Campbell's has lowered its annual sales and profit forecasts, signalling weak demand for snacks amid intense competition from cheaper private-label brands.
The company now expects fiscal 2025 net sales to rise between 6% and 8%, compared with its previous forecast range of 9% to 11% growth.
The revised forecast does not reflect any impact from the potential import tariffs by the US government and potential retaliatory tariffs taken by other countries, Campbell's said.
“Given the softness in some of our snacking categories, the anticipated sequential top line improvement did not materialise during the quarter, and now we have a more muted second half expectation,” Campbell’s president and CEO, Mick Beekhuizen, said in a statement.
Indications from recent economic data such as retail sales and consumer confidence have sparked worries of a slowing economy.
Campbell's lowered its adjusted profit per share forecast to between $2.95 and $3.05, from prior expectations of $3.12 to $3.22.
Quarterly Highlights
For the quarter ended 26 January, the company's net sales rose 9% to $2.69 billion (€2.51 billion), compared with the average analyst estimate of $2.74 billion (€2.6 billion), according to data compiled by LSEG.

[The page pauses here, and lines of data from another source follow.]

Lemma respects_record_url g w su :
  respects (changes_only g w su)
    (link ← sheet_url g; record_sheet_url su g link).
Proof.
  intros st. destruct st as [fr di sp nu pl ca].
  unfold_ops. simpl.
  destruct (sp !! g) as [ss|] eqn:Hg; simpl; [|apply changes_only_refl].
  destruct su as [r|]; simpl; [|apply changes_only_refl].
  destruct (di !! r) as [d|] eqn:Hr; simpl; [|apply changes_only_refl].
  destruct (d !! g) as [v|] eqn:Hv; simpl; [apply changes_only_refl|].
  split_and!; simpl.
  - done.
  - intros ss0 Hss0. by exists ss0.
  - intros r' Hr'. rewrite lookup_insert_ne; [done|congruence].
  - intros r' dd Hdd. destruct (decide (r' = r)) as [->|Hne].
    + rewrite lookup_insert_eq. assert (dd = d) as -> by congruence.
      eexists. split_and!; [done|by apply insert_subseteq| |].
      * intros k Hk. by rewrite lookup_insert_ne.
      * rewrite lookup_insert_eq. intros v [= <-]. right. by exists ss.
    + rewrite lookup_insert_ne by done. exists dd. split_and!; try done.
      intros v Hv'. by left.
Qed.

Lemma respects_record_then {B} g w su (k : string → M B) :
  (∀ link, respects (changes_only g w su) (k link)) →
  respects (changes_only g w su)
    (link ← sheet_url g; record_sheet_url su g link;; k link).
Proof.
  intros Hk st. pose proof (respects_record_url g w su st) as Hblock.
  unfold mbind, M_bind in *.
  destruct (sheet_url g st) as [[e|link] st1]; simpl in *; [done|].
  destruct (record_sheet_url su g link st1) as [[e|[]] st2]; simpl in *; [done|].
  eapply changes_only_trans; [exact Hblock|apply Hk].
Qed.

Lemma respects_same {A} g w su (m : M A) :
  (∀ st, spreadsheets (m st).2 = spreadsheets st ∧ dicts (m st).2 = dicts st) →
  respects (changes_only g w su) m.
Proof. intros Hm st. destruct (Hm st). by apply changes_only_same. Qed.

Lemma respects_sheet_url g w su : respects (changes_only g w su) (sheet_url g).
Proof.
  apply respects_read; intros s.
  destruct (spreadsheets s !! g); [apply respects_ret | apply respects_raise].
Qed.

Lemma respects_sheet_worksheet g w su :
  respects (changes_only g w su) (sheet_worksheet g w).
Proof.
  apply respects_bind; [apply respects_remote | intros _].
  apply respects_read; intros s.
  destruct (find_worksheet g w s); [apply respects_ret | apply respects_raise].
Qed.

Lemma push_changes_only df g w update_existing sheet_urls :
  respects (changes_only g w sheet_urls)
    (push_df_to_gsheet df g w update_existing sheet_urls).
Proof.
  unfold push_df_to_gsheet.
  apply respects_bind.
  { apply respects_read; intros s. destruct (frames s !! df); [|apply respects_raise].
    apply respects_same. by intros st. }
  intros _. apply respects_bind; [apply respects_remote | intros _].
  apply respects_bind; [apply respects_open_or_create | intros _].
  apply respects_record_then; intros _.
  apply respects_bind.
  { apply respects_read; intros s.
    destruct (frames s !! df); [apply respects_ret | apply respects_raise]. }
  intros df0. destruct (shape df0) as [rows cols].
  apply respects_bind;
    [|intros final; apply respects_bind;
        [apply respects_write_chunks | intros _; apply respects_sheet_url]].
  apply respects_try.
  - apply respects_bind; [apply respects_sheet_worksheet | intros _].
    destruct update_existing; simpl.
    + apply respects_bind.
      { apply respects_bind; [apply respects_remote | intros _].
        apply respects_read; intros s.
        destruct (find_worksheet g w s); [apply respects_ret | apply respects_raise]. }
      intros existing. apply respects_bind; [apply respects_lift | intros merged].
      apply respects_bind; [|intros _; apply respects_ret].
      apply respects_bind; [apply respects_remote | intros _].
      apply respects_update_cells.
    + apply respects_bind.
      { apply respects_bind; [apply respects_remote | intros _].
        apply respects_set_worksheet. }
      intros _. apply respects_bind; [|intros _; apply respects_ret].
      apply respects_try; [apply respects_add_worksheet|].
      intros e h He. destruct e; simplify_eq.
      case_match; simplify_eq.
      apply respects_bind; [|intros _; apply respects_add_worksheet].
      apply respects_same. by intros st.
  - intros e h He. destruct e; simplify_eq.
    apply respects_bind; [apply respects_add_worksheet | intros _; apply respects_ret].
Qed.

(** X16: whatever the remote calls answer, and in both modes, a call for the
    worksheet [w] of the spreadsheet [g] leaves the other spreadsheets
    as they are, and when [g] is there it stays, with its URL, and its
    other worksheets are as they were. *)
Theorem push_touches_one_worksheet st df g w update_existing sheet_urls :
  let st' := (push_df_to_gsheet df g w update_existing sheet_urls st).2 in
  (∀ g', g' ≠ g → spreadsheets st' !! g' = spreadsheets st !! g')
  ∧ (∀ ss, spreadsheets st !! g = Some ss →
       ∃ ss', spreadsheets st' !! g = Some ss' ∧ url ss' = url ss
              ∧ ∀ w', w' ≠ w → worksheets ss' !! w' = worksheets ss !! w').
Proof.
  intros st'. subst st'.
  destruct (push_changes_only df g w update_existing sheet_urls st)
    as (Hothers & Hsame & _).
  split; [exact Hothers|exact Hsame].
Qed.

(** X17: whatever the remote calls answer, the dictionaries of the caller
    other than [sheet_urls] are left as they are, and in [sheet_urls] no
    entry is changed or removed, and none is added but, when the name of
    the spreadsheet has none, one under that name, which holds the URL
    of the spreadsheet. *)
Theorem sheet_urls_keeps_first_link st df g w update_existing sheet_urls :
  let st' := (push_df_to_gsheet df g w update_existing sheet_urls st).2 in
  (∀ r, sheet_urls ≠ Some r → dicts st' !! r = dicts st !! r)
  ∧ (∀ r dd, dicts st !! r = Some dd →
       ∃ dd', dicts st' !! r = Some dd' ∧ dd ⊆ dd'
              ∧ (∀ k, k ≠ g → dd' !! k = dd !! k)
              ∧ (∀ v, dd' !! g = Some v →
                   dd !! g = Some v
                   ∨ ∃ ss', spreadsheets st' !! g = Some ss' ∧ url ss' = v)).
Proof.
  intros st'. subst st'.
  destruct (push_changes_only df g w update_existing sheet_urls st)
    as (_ & _ & Hothers & Hsame).
  split; [exact Hothers|exact Hsame].
Qed.

Lemma append_without_key_column_example :
  let run := push_df_to_gsheet 4 "Swiggy Work Orders" "Orders" true None
               (ledger_with_frame frame_renamed) in
  run.1 = inl (KeyError "order_id")
  ∧ sheet_table "Swiggy Work Orders" "Orders" run.2 = old_table.
Proof.
  destruct (append_without_key_column (ledger_with_frame frame_renamed) 4 frame_renamed
              "Swiggy Work Orders" "Orders"
              {| url := "https://docs.google.com/spreadsheets/d/1";
                 worksheets := {["Orders" := {| row_count := 12; col_count := 5;
                                                cells := cells_of_table old_table |}]} |}
              {| row_count := 12; col_count := 5; cells := cells_of_table old_table |}
              None "order_id" ["date"; "drive_link"; "amount"] (tail old_table))
    as (Hres & Hws & _).
  - reflexivity.
  - reflexivity.
  - exact I.
  - reflexivity.
  - reflexivity.
  - vm_compute. reflexivity.
  - compute_done.
  - done.
  - done.
  - compute_done.
  - split; [exact Hres|]. unfold sheet_table. rewrite Hws. vm_compute. reflexivity.
Defined.

Lemma failed_first_write_leaves_blank_example :
  let run := push_df_to_gsheet 0 "Swiggy Work Orders" "Orders" true None
               (ledger_with_plan [None; None; None; None; None;
                                  Some (HttpStatus 500)]) in
  run.1 = inl (APIError 500)
  ∧ sheet_table "Swiggy Work Orders" "Orders" run.2 = [].
Proof.
  destruct (failed_first_write_leaves_blank
              (ledger_with_plan [None; None; None; None; None; Some (HttpStatus 500)])
              0 frame_a "Swiggy Work Orders" "Orders"
              {| url := "https://docs.google.com/spreadsheets/d/1";
                 worksheets := {["Orders" := {| row_count := 12; col_count := 5;
                                                cells := cells_of_table old_table |}]} |}
              {| row_count := 12; col_count := 5; cells := cells_of_table old_table |}
              None (HttpStatus 500) [])
    as (Hres & _ & Htable & _).
  - reflexivity.
  - reflexivity.
  - exact I.
  - reflexivity.
  - reflexivity.
  - apply well_formed_ledger_frame. by repeat constructor.
  - right. vm_compute. reflexivity.
  - by split.
Defined.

On an adjusted basis, Campbell's earned 74 cents per share, compared with estimates of 72 cents.
EBIT for the quarter amounted to $327 million (€305.4 million), while adjusted EBIT increased 2% to $372 million (€347.5 million), including the impact of the Sovos Brands, Inc. acquisition.
Mick Beekhuizen, Campbell’s president and CEO, added “We remain confident in our ability to successfully navigate the current consumer landscape with our portfolio of advantaged leadership brands, talented team and track record of execution. We have a strong foundation to deliver long-term sustainable, profitable growth and shareholder returns.”